Scroll down
L'Édito

Hitchcock, le retour.

L'Édito

Hitchcock, le retour.

Chères spectatrices, chers spectateurs,
Après une semaine de Mon Premier Festival, avec Jacques Perrin en vedette au grand Action, notre cher vieil Alfred revient à (presque) plein temps sur nos écrans, avec deux films sur copie neuve : Fenêtre sur Cour (Rear Window) et Frenzy.

Seul L’Escalier Interdit (Up The Down Staircase), de Robert Mulligan, proposé jeudi et samedi à 14h, viendra troubler cette belle ordonnance hitchcockienne. Pour mémoire, l’Escalier Interdit, un « Entre les Murs » vintage, raconte la rentrée d’un jeune professeur d’anglais dans un collège difficile de New York en 1967. Salué par la critique – à l’époque comme maintenant et notamment par notre ami Michel Ciment – ce film offre un éclairage sensible sur l’immuable difficulté d’enseigner. Et permet aussi de redécouvrir un excellent porteur de caméra, que les cinéphiles purs n’ont pas oublié.

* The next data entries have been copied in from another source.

(* ===== verification/FdTable.v ===== *)
(** * File-descriptor tables (src/kernel/src/fs.rs, [FdTable])

    The data of open files and the table of sixteen descriptors, with the
    operations that need nothing but the table and the global pipe pool:
    allocation, lookup, close, [dup2], [fork_copy] and the offsets used by
    [lseek].  Reading and writing files is in Vfs.v.  Descriptors are [i32]
    values, kept as [Z]; a table is the array of optional entries. *)

From S2P Require Import Prelude Abi Pipe.
Import Abi.

Module FdTable.

Definition MAX_FDS : nat := 16.
Definition FIRST_NONSTD_FD : nat := 3.

Definition O_RDONLY : Z := 0x0000.
Definition O_WRONLY : Z := 0x0001.
Definition O_RDWR : Z := 0x0002.
Definition O_CREAT : Z := 0x0040.
Definition O_TRUNC : Z := 0x0200.
Definition O_APPEND : Z := 0x0400.

Inductive FileType : Type := File | Directory.

Global Instance FileType_eq_dec : EqDecision FileType.
Proof. solve_decision. Defined.

Record OpenFile : Type := mkOpenFile {
  of_node_index : nat; of_offset : nat; of_flags : Z }.
Record OpenDiskFile : Type := mkOpenDiskFile {
  od_inode : Z; od_offset : nat; od_flags : Z }.
Record OpenTmpfsFile : Type := mkOpenTmpfsFile {
  ot_inode : Z; ot_offset : nat; ot_flags : Z }.
Record OpenFat32File : Type := mkOpenFat32File {
  o3_cluster : Z; o3_size : Z; o3_is_dir : bool; o3_offset : nat; o3_flags : Z }.

Global Instance OpenFile_eq_dec : EqDecision OpenFile.
Proof. solve_decision. Defined.
Global Instance OpenDiskFile_eq_dec : EqDecision OpenDiskFile.
Proof. solve_decision. Defined.
Global Instance OpenTmpfsFile_eq_dec : EqDecision OpenTmpfsFile.
Proof. solve_decision. Defined.
Global Instance OpenFat32File_eq_dec : EqDecision OpenFat32File.
Proof. solve_decision. Defined.

(** [enum FdKind]; the constructors carry the prefix [Fd]. *)
Inductive FdKind : Type :=
  | FdFile (open : OpenFile) (writable : bool)
  | FdDirectory (open : OpenFile)
  | FdDiskFile (open : OpenDiskFile)
  | FdDiskDirectory (open : OpenDiskFile)
  | FdTmpfsFile (open : OpenTmpfsFile)
  | FdTmpfsDirectory (open : OpenTmpfsFile)
  | FdFat32File (open : OpenFat32File)
  | FdFat32Directory (open : OpenFat32File)
  | FdPipeRead (pipe_id : nat)
  | FdPipeWrite (pipe_id : nat).

Global Instance FdKind_eq_dec : EqDecision FdKind.
Proof. solve_decision. Defined.

(** [struct FdTable]. *)
Notation FdTable := (list (option FdKind)).

Definition new : FdTable := replicate MAX_FDS None.

(** The loop of [allocate_fd] from descriptor [fd] on, [n] left. *)
Fixpoint allocate_fd_from (t : FdTable) (fd n : nat) : outcome (result nat ErrorCode) :=
  match n with
  | O => Done (Err EMFILE)
  | S n' =>
      let! entry := index t fd in
      match entry with
      | None => Done (Ok fd)
      | Some _ => allocate_fd_from t (S fd) n'
      end
  end.

(** [allocate_fd]: the lowest free descriptor from 3 on. *)
Definition allocate_fd (t : FdTable) : outcome (result nat ErrorCode) :=
  allocate_fd_from t FIRST_NONSTD_FD (MAX_FDS - FIRST_NONSTD_FD).

(** [open_pipe_read] and [open_pipe_write]: store the given kind in the lowest
    free descriptor. *)
Definition open_kind (t : FdTable) (kind : FdKind) : outcome (result nat ErrorCode * FdTable) :=
  let! r := allocate_fd t in
  match r with
  | Err e => Done (Err e, t)
  | Ok fd => let! t' := index_set t fd (Some kind) in Done (Ok fd, t')
  end.

Definition open_pipe_read (t : FdTable) (pipe_id : nat) := open_kind t (FdPipeRead pipe_id).
Definition open_pipe_write (t : FdTable) (pipe_id : nat) := open_kind t (FdPipeWrite pipe_id).

(** [fd < 0 || fd as usize >= MAX_FDS]. *)
Definition fd_out_of_range (fd : Z) : bool := (fd <? 0) || (Z.of_nat MAX_FDS <=? fd).

(** The checks shared by [get], [read], [write] and the offset operations:
    out-of-range and standard descriptors are [EBADF], then the slot. *)
Definition get (t : FdTable) (fd : Z) : outcome (result FdKind ErrorCode) :=
  if fd_out_of_range fd then Done (Err EBADF)
  else if fd <? Z.of_nat FIRST_NONSTD_FD then Done (Err EBADF)
  else
    let! entry := index t (Z.to_nat fd) in
    Done (match entry with Some kind => Ok kind | None => Err EBADF end).

(** The pipe end of an entry is closed; other kinds need no cleanup. *)
Definition close_kind (kind : FdKind) (pool : list Pipe.Pipe)
    : result unit ErrorCode * list Pipe.Pipe :=
  match kind with
  | FdPipeRead pipe_id => PipePool.close_read_end pool pipe_id
  | FdPipeWrite pipe_id => PipePool.close_write_end pool pipe_id
  | _ => (Ok tt, pool)
  end.

(** [close]: the slot is emptied before the pipe end is closed. *)
Definition close (t : FdTable) (pool : list Pipe.Pipe) (fd : Z)
    : outcome (result unit ErrorCode * FdTable * list Pipe.Pipe) :=
  if fd_out_of_range fd then Done (Err EBADF, t, pool)
  else if fd <? Z.of_nat FIRST_NONSTD_FD then Done (Err EINVAL, t, pool)
  else
    let! entry := index t (Z.to_nat fd) in
    match entry with
    | Some kind =>
        let! t' := index_set t (Z.to_nat fd) None in
        let (r, pool') := close_kind kind pool in
        Done (r, t', pool')
    | None => Done (Err EBADF, t, pool)
    end.

(** One more reference to the pipe end of an entry. *)
Definition dup_kind (kind : FdKind) (pool : list Pipe.Pipe)
    : result unit ErrorCode * list Pipe.Pipe :=
  match kind with
  | FdPipeRead pipe_id => PipePool.open_read_end pool pipe_id
  | FdPipeWrite pipe_id => PipePool.open_write_end pool pipe_id
  | _ => (Ok tt, pool)
  end.

(** [dup2]: closes [newfd] first unless it is a standard descriptor. *)
Definition dup2 (t : FdTable) (pool : list Pipe.Pipe) (oldfd newfd : Z)
    : outcome (result unit ErrorCode * FdTable * list Pipe.Pipe) :=
  if fd_out_of_range oldfd then Done (Err EBADF, t, pool)
  else if fd_out_of_range newfd then Done (Err EBADF, t, pool)
  else if oldfd <? Z.of_nat FIRST_NONSTD_FD then Done (Err EINVAL, t, pool)
  else
    let! old := index t (Z.to_nat oldfd) in
    match old with
    | None => Done (Err EBADF, t, pool)
    | Some old_kind =>
        let! entry := index t (Z.to_nat newfd) in
        let! (r, t1, pool1) :=
          (if (Z.of_nat FIRST_NONSTD_FD <=? newfd) && bool_decide (is_Some entry)
           then close t pool newfd else Done (Ok tt, t, pool)) in
        match r with
        | Err e => Done (Err e, t1, pool1)
        | Ok _ =>
            let (r2, pool2) := dup_kind old_kind pool1 in
            match r2 with
            | Err e => Done (Err e, t1, pool2)
            | Ok _ =>
                let! t2 := index_set t1 (Z.to_nat newfd) (Some old_kind) in
                Done (Ok tt, t2, pool2)
            end
        end
    end.

(** The loop of [fork_copy] over the entries: stops at the first error. *)
Fixpoint fork_refs (entries : list (option FdKind)) (pool : list Pipe.Pipe)
    : result unit ErrorCode * list Pipe.Pipe :=
  match entries with
  | [] => (Ok tt, pool)
  | None :: rest => fork_refs rest pool
  | Some kind :: rest =>
      let (r, pool') := dup_kind kind pool in
      match r with
      | Ok _ => fork_refs rest pool'
      | Err e => (Err e, pool')
      end
  end.

(** [fork_copy]. *)
Definition fork_copy (t : FdTable) (pool : list Pipe.Pipe)
    : result FdTable ErrorCode * list Pipe.Pipe :=
  let (r, pool') := fork_refs t pool in
  (match r with Ok _ => Ok t | Err e => Err e end, pool').

(** [get_offset]: the offset as an [i64]. *)
Definition get_offset (t : FdTable) (fd : Z) : outcome (result Z ErrorCode) :=
  let! r := get t fd in
  Done (let? kind := r in
        match kind with
        | FdFile open _ => Ok (Z.of_nat (of_offset open))
        | FdDiskFile open => Ok (Z.of_nat (od_offset open))
        | FdTmpfsFile open => Ok (Z.of_nat (ot_offset open))
        | FdFat32File open => Ok (Z.of_nat (o3_offset open))
        | FdDirectory _ | FdDiskDirectory _ | FdTmpfsDirectory _ | FdFat32Directory _ =>
            Err EISDIR
        | FdPipeRead _ | FdPipeWrite _ => Err ESPIPE
        end).

(** The entry with another offset. *)
Definition with_offset (kind : FdKind) (off : nat) : FdKind :=
  match kind with
  | FdFile open w => FdFile (mkOpenFile (of_node_index open) off (of_flags open)) w
  | FdDirectory open => FdDirectory (mkOpenFile (of_node_index open) off (of_flags open))
  | FdDiskFile open => FdDiskFile (mkOpenDiskFile (od_inode open) off (od_flags open))
  | FdDiskDirectory open => FdDiskDirectory (mkOpenDiskFile (od_inode open) off (od_flags open))
  | FdTmpfsFile open => FdTmpfsFile (mkOpenTmpfsFile (ot_inode open) off (ot_flags open))
  | FdTmpfsDirectory open =>
      FdTmpfsDirectory (mkOpenTmpfsFile (ot_inode open) off (ot_flags open))
  | FdFat32File open =>
      FdFat32File (mkOpenFat32File (o3_cluster open) (o3_size open) (o3_is_dir open) off (o3_flags open))
  | FdFat32Directory open =>
      FdFat32Directory (mkOpenFat32File (o3_cluster open) (o3_size open) (o3_is_dir open) off (o3_flags open))
  | FdPipeRead _ | FdPipeWrite _ => kind
  end.

(** [set_offset]: the range checks, the sign check, then the slot. *)
Definition set_offset (t : FdTable) (fd new_offset : Z)
    : outcome (result Z ErrorCode * FdTable) :=
  if fd_out_of_range fd then Done (Err EBADF, t)
  else if fd <? Z.of_nat FIRST_NONSTD_FD then Done (Err EBADF, t)
  else if new_offset <? 0 then Done (Err EINVAL, t)
  else
    let! entry := index t (Z.to_nat fd) in
    match entry with
    | None => Done (Err EBADF, t)
    | Some kind =>
        match kind with
        | FdFile _ _ | FdDiskFile _ | FdTmpfsFile _ | FdFat32File _ =>
            let! t' := index_set t (Z.to_nat fd) (Some (with_offset kind (Z.to_nat new_offset))) in
            Done (Ok new_offset, t')
        | FdDirectory _ | FdDiskDirectory _ | FdTmpfsDirectory _ | FdFat32Directory _ =>
            Done (Err EISDIR, t)
        | FdPipeRead _ | FdPipeWrite _ => Done (Err ESPIPE, t)
        end
    end.

(** [update_directory_offset] (for getdents64). *)
Definition update_directory_offset (t : FdTable) (fd : Z) (new_offset : nat)
    : outcome (result unit ErrorCode * FdTable) :=
  let! r := get t fd in
  match r with
  | Err e => Done (Err e, t)
  | Ok kind =>
      match kind with
      | FdDirectory _ | FdDiskDirectory _ | FdTmpfsDirectory _ | FdFat32Directory _ =>
          let! t' := index_set t (Z.to_nat fd) (Some (with_offset kind new_offset)) in
          Done (Ok tt, t')
      | _ => Done (Err ENOTDIR, t)
      end
  end.

(** The table and pool part of the [pipe] system call (main.rs,
    [pipe_handler]): create a pipe, then open its two ends.  On an error the
    ends opened so far, and the pipe, stay open. *)
Definition pipe_open (t : FdTable) (pool : list Pipe.Pipe)
    : outcome (result (nat * nat) ErrorCode * FdTable * list Pipe.Pipe) :=
  let (r, pool1) := PipePool.pipe_create pool in
  match r with
  | Err e => Done (Err e, t, pool1)
  | Ok (read_id, write_id) =>
      let! (r1, t1) := open_pipe_read t read_id in
      match r1 with
      | Err e => Done (Err e, t1, pool1)
      | Ok read_fd =>
          let! (r2, t2) := open_pipe_write t1 write_id in
          match r2 with
          | Err e => Done (Err e, t2, pool1)
          | Ok write_fd => Done (Ok (read_fd, write_fd), t2, pool1)
          end
      end
  end.

(** ** All the tables of the system and the pipe pool *)

(** A descriptor operation of the process that owns table [i]. *)
Inductive op : Type :=
  | OpPipe (i : nat)
  | OpClose (i : nat) (fd : Z)
  | OpDup2 (i : nat) (oldfd newfd : Z)
  | OpFork (i : nat)
  | OpWrite (i : nat) (fd : Z) (data : list Z)
  | OpRead (i : nat) (fd : Z) (n : nat).

Record Sys : Type := mkSys { tables : list FdTable; pool : list Pipe.Pipe }.

Definition init : Sys := mkSys [new] PipePool.new.

(** The pipe part of the [write] and [read] system calls (main.rs). *)
Definition pipe_transfer (t : FdTable) (pool : list Pipe.Pipe) (fd : Z) (data : list Z + nat) : outcome (list Pipe.Pipe) :=
  let! r := get t fd in
  match r, data with
  | Ok (FdPipeWrite id), inl data => let! (_, pool') := PipePool.write pool id data in Done pool'
  | Ok (FdPipeRead id), inr n => let! (_, _, pool') := PipePool.read pool id (replicate n 0) in Done pool'
  | _, _ => Done pool
  end.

Heureux et fier d’avoir appris le cinéma au temps du muet, Hitchcock considérait que « le parlant n’a souvent servi qu’à introduire le théâtre dans les studios ». Ce fieffé menteur soulignait ainsi l’importance qu’il accordait aux décors, aux cadres et au montage. Il y a quelque chose de géométrique dans le cinéma d’Hitchcock ; géométrie visible ou/et géométrie dramaturgique. Dans Fenêtre sur Cour, un homme (James Stewart), immobilisé par un accident, regarde par sa fenêtre l’agitation des autres fenêtres de la cour, devenues son seul univers accessible. Comme il rechigne à épouser sa fiancée (pourtant c’est Grace Kelly !), il trouve dans les appartements d’en face, aux prises avec le célibat ou le malheur conjugal, de quoi alimenter son refus du mariage. Ainsi, outre la figure géométrique des fenêtres, se dessine une autre géométrie par bijection : celle des sentiments. Même le crime, chez Hitchcock, émerge par une construction mathématique faussement hasardeuse. Implacable, il arrive sans qu’on n’y pense ni le désire. « Que me voulez-vous ? » demande le tueur à son voyeur. Rien. Il voulait juste voir. Comme nous tous.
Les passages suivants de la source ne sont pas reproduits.